▶ PROVIDED INFORMATION:
=====

(** Dropping a table takes its name; whoever holds it keeps it. *)
Lemma dropTable_stands ls db m A n :
  stands ls db m A →
  ∃ db' A', dropTable n db = Ret db' (bool_decide (is_Some (m !! n))) ∧
    stands ls db' (delete n m) A' ∧ keeps ls (delete n m) A A' ∧
    ∀ sp p, sp ∈ ls → ptr_ sp = Some p → objects (heap_ db') !! p = objects (heap_ db) !! p.
Proof.
  intros Hst. unfold dropTable. mrun. rewrite (ix_find_ok _ _ _ (st_index _ _ _ _ Hst)). mrun.
  destruct (ix_erase_ok _ _ n (st_index _ _ _ _ Hst)) as (tables & -> & Hix). mrun. unfold setTables. mrun.
  assert (Hd : distinct (delete n m)).
  { intros n1 n2 sp1 sp2 [_ H1]%lookup_delete_Some [_ H2]%lookup_delete_Some. by apply (st_distinct _ _ _ _ Hst). }
  assert (Hnamed : ∀ n' sp, delete n m !! n' = Some sp → sp ≠ nullPtr).
  { intros n' sp [_ H']%lookup_delete_Some. by eapply st_named. }
  destruct (m !! n) as [sp|] eqn:Hmn.
  - destruct (named_table _ _ _ _ _ _ Hst Hmn) as (p & c & t & x & -> & Hp & Hx & Ht).
    pose proof (st_owned _ _ _ _ Hst) as Hw. rewrite (handles_delete _ _ _ _ Hmn) in Hw.
    destruct (release_contents _ _ A _ _ Hw (st_contents _ _ _ _ Hst)) as (h' & A' & Hrel & Hw' & Hc' & Hk).
    erewrite M_bind_run by (by apply onHeap_run). mrun. rewrite !bool_decide_eq_true_2 by done.
    eexists _, A'. split; [done|]. split; [by split|]. split; [intros sp' p' Hin Hp'; by apply (Hk sp')|].
    intros sp' p' Hin Hp'. simpl. apply (Hk sp' p'); [by apply handles_held|done].
  - mrun. rewrite !bool_decide_eq_false_2 by (by intros [? ?]). eexists _, A. split; [done|].
    rewrite delete_id in * by done. split; [|done]. apply stands_same with db; [done|done|apply Hst|apply Hst].
Qed.

(** ** Handles on tables *)
Lemma getTable_stands ls db m A n :
  stands ls db m A →
  match m !! n with
  | None => getTable n db = Ret db nullPtr
  | Some sp => ∃ db', getTable n db = Ret db' sp ∧ stands (sp :: ls) db' m A
  end.
Proof.
  intros Hst. unfold getTable. mrun. rewrite (ix_find_ok _ _ _ (st_index _ _ _ _ Hst)). mrun.
  destruct (m !! n) as [sp|] eqn:Hmn; [|done].
  destruct (copyPtr_spec _ _ sp (st_owned _ _ _ _ Hst)) as (h' & Hcp & Hw & Hobj); [by eapply handles_named|].
  eexists. split; [by apply onHeap_run|]. destruct Hst. split; simpl; try done. by eapply contents_same.
Qed.

(** Letting go of a handle, on a table of the map or on one that was dropped. *)
Lemma release_stands ls db m A sp :
  stands (sp :: ls) db m A →
  ∃ db' A', onHeap (release sp) db = Ret db' () ∧ stands ls db' m A' ∧ keeps ls m A A'.
Proof.
  intros Hst. pose proof (st_owned _ _ _ _ Hst) as Hw. unfold handles in Hw. simpl in Hw.
  destruct (ow_handle _ _ Hw sp) as [->|(p & c & -> & _)]; [by left| |].
  - exists db, A. split; [by destruct db|]. split; [|done]. destruct Hst as [H1 H2 H3 H4 H5]. split; try done.
    exact (proj1 (owned_null _ _) Hw).
  - destruct (release_contents _ _ A _ _ Hw (st_contents _ _ _ _ Hst)) as (h' & A' & Hrel & Hw' & Hc' & Hk).
    eexists _, A'. split; [by apply onHeap_run|]. split; [destruct Hst; by split|]. intros sp' p' Hin Hp'. by apply (Hk sp').
Qed.

Lemma owned_set hs (h : Heap (Table Ix)) p t :
  owned hs h → is_Some (objects h !! p) →
  owned hs (mkHeap (<[p:=t]> (objects h)) (counts h) (nextAddr h)).
Proof.
  intros [Hc Hh Hp Ho Hf] Hs. split; simpl; try done.
  - intros sp Hin. destruct (Hh sp Hin) as [->|(p' & c' & -> & Hp')]; [by left|]. right. exists p', c'.
    split; [done|]. rewrite lookup_insert_is_Some'. by right.
  - intros p' Hp'. apply Ho. rewrite lookup_insert_is_Some' in Hp'. by destruct Hp' as [<-|].
  - intros a Ha. destruct (Hf a Ha) as [Hoa ?]. split; [|done]. rewrite lookup_insert_ne; [done|].
    intros <-. rewrite Hoa in Hs. by destruct Hs.
Qed.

=====

▶ REQUIRED WORK:
Retype the records above in full, matching each line exactly.

▶ ANSWER FOR THE TASK:
(** Dropping a table takes its name; whoever holds it keeps it. *)
Lemma dropTable_stands ls db m A n :
  stands ls db m A →
  ∃ db' A', dropTable n db = Ret db' (bool_decide (is_Some (m !! n))) ∧
    stands ls db' (delete n m) A' ∧ keeps ls (delete n m) A A' ∧
    ∀ sp p, sp ∈ ls → ptr_ sp = Some p → objects (heap_ db') !! p = objects (heap_ db) !! p.
Proof.
  intros Hst. unfold dropTable. mrun. rewrite (ix_find_ok _ _ _ (st_index _ _ _ _ Hst)). mrun.
  destruct (ix_erase_ok _ _ n (st_index _ _ _ _ Hst)) as (tables & -> & Hix). mrun. unfold setTables. mrun.
  assert (Hd : distinct (delete n m)).
  { intros n1 n2 sp1 sp2 [_ H1]%lookup_delete_Some [_ H2]%lookup_delete_Some. by apply (st_distinct _ _ _ _ Hst). }
  assert (Hnamed : ∀ n' sp, delete n m !! n' = Some sp → sp ≠ nullPtr).
  { intros n' sp [_ H']%lookup_delete_Some. by eapply st_named. }
  destruct (m !! n) as [sp|] eqn:Hmn.
  - destruct (named_table _ _ _ _ _ _ Hst Hmn) as (p & c & t & x & -> & Hp & Hx & Ht).
    pose proof (st_owned _ _ _ _ Hst) as Hw. rewrite (handles_delete _ _ _ _ Hmn) in Hw.
    destruct (release_contents _ _ A _ _ Hw (st_contents _ _ _ _ Hst)) as (h' & A' & Hrel & Hw' & Hc' & Hk).
    erewrite M_bind_run by (by apply onHeap_run). mrun. rewrite !bool_decide_eq_true_2 by done.
    eexists _, A'. split; [done|]. split; [by split|]. split; [intros sp' p' Hin Hp'; by apply (Hk sp')|].
    intros sp' p' Hin Hp'. simpl. apply (Hk sp' p'); [by apply handles_held|done].
  - mrun. rewrite !bool_decide_eq_false_2 by (by intros [? ?]). eexists _, A. split; [done|].
    rewrite delete_id in * by done. split; [|done]. apply stands_same with db; [done|done|apply Hst|apply Hst].
Qed.

(** ** Handles on tables *)
Lemma getTable_stands ls db m A n :
  stands ls db m A →
  match m !! n with
  | None => getTable n db = Ret db nullPtr
  | Some sp => ∃ db', getTable n db = Ret db' sp ∧ stands (sp :: ls) db' m A
  end.
Proof.
  intros Hst. unfold getTable. mrun. rewrite (ix_find_ok _ _ _ (st_index _ _ _ _ Hst)). mrun.
  destruct (m !! n) as [sp|] eqn:Hmn; [|done].
  destruct (copyPtr_spec _ _ sp (st_owned _ _ _ _ Hst)) as (h' & Hcp & Hw & Hobj); [by eapply handles_named|].
  eexists. split; [by apply onHeap_run|]. destruct Hst. split; simpl; try done. by eapply contents_same.
Qed.

(** Letting go of a handle, on a table of the map or on one that was dropped. *)
Lemma release_stands ls db m A sp :
  stands (sp :: ls) db m A →
  ∃ db' A', onHeap (release sp) db = Ret db' () ∧ stands ls db' m A' ∧ keeps ls m A A'.
Proof.
  intros Hst. pose proof (st_owned _ _ _ _ Hst) as Hw. unfold handles in Hw. simpl in Hw.
  destruct (ow_handle _ _ Hw sp) as [->|(p & c & -> & _)]; [by left| |].
  - exists db, A. split; [by destruct db|]. split; [|done]. destruct Hst as [H1 H2 H3 H4 H5]. split; try done.
    exact (proj1 (owned_null _ _) Hw).
  - destruct (release_contents _ _ A _ _ Hw (st_contents _ _ _ _ Hst)) as (h' & A' & Hrel & Hw' & Hc' & Hk).
    eexists _, A'. split; [by apply onHeap_run|]. split; [destruct Hst; by split|]. intros sp' p' Hin Hp'. by apply (Hk sp').
Qed.

Lemma owned_set hs (h : Heap (Table Ix)) p t :
  owned hs h → is_Some (objects h !! p) →
  owned hs (mkHeap (<[p:=t]> (objects h)) (counts h) (nextAddr h)).
Proof.
  intros [Hc Hh Hp Ho Hf] Hs. split; simpl; try done.
  - intros sp Hin. destruct (Hh sp Hin) as [->|(p' & c' & -> & Hp')]; [by left|]. right. exists p', c'.
    split; [done|]. rewrite lookup_insert_is_Some'. by right.
  - intros p' Hp'. apply Ho. rewrite lookup_insert_is_Some' in Hp'. by destruct Hp' as [<-|].
  - intros a Ha. destruct (Hf a Ha) as [Hoa ?]. split; [|done]. rewrite lookup_insert_ne; [done|].
    intros <-. rewrite Hoa in Hs. by destruct Hs.
Qed.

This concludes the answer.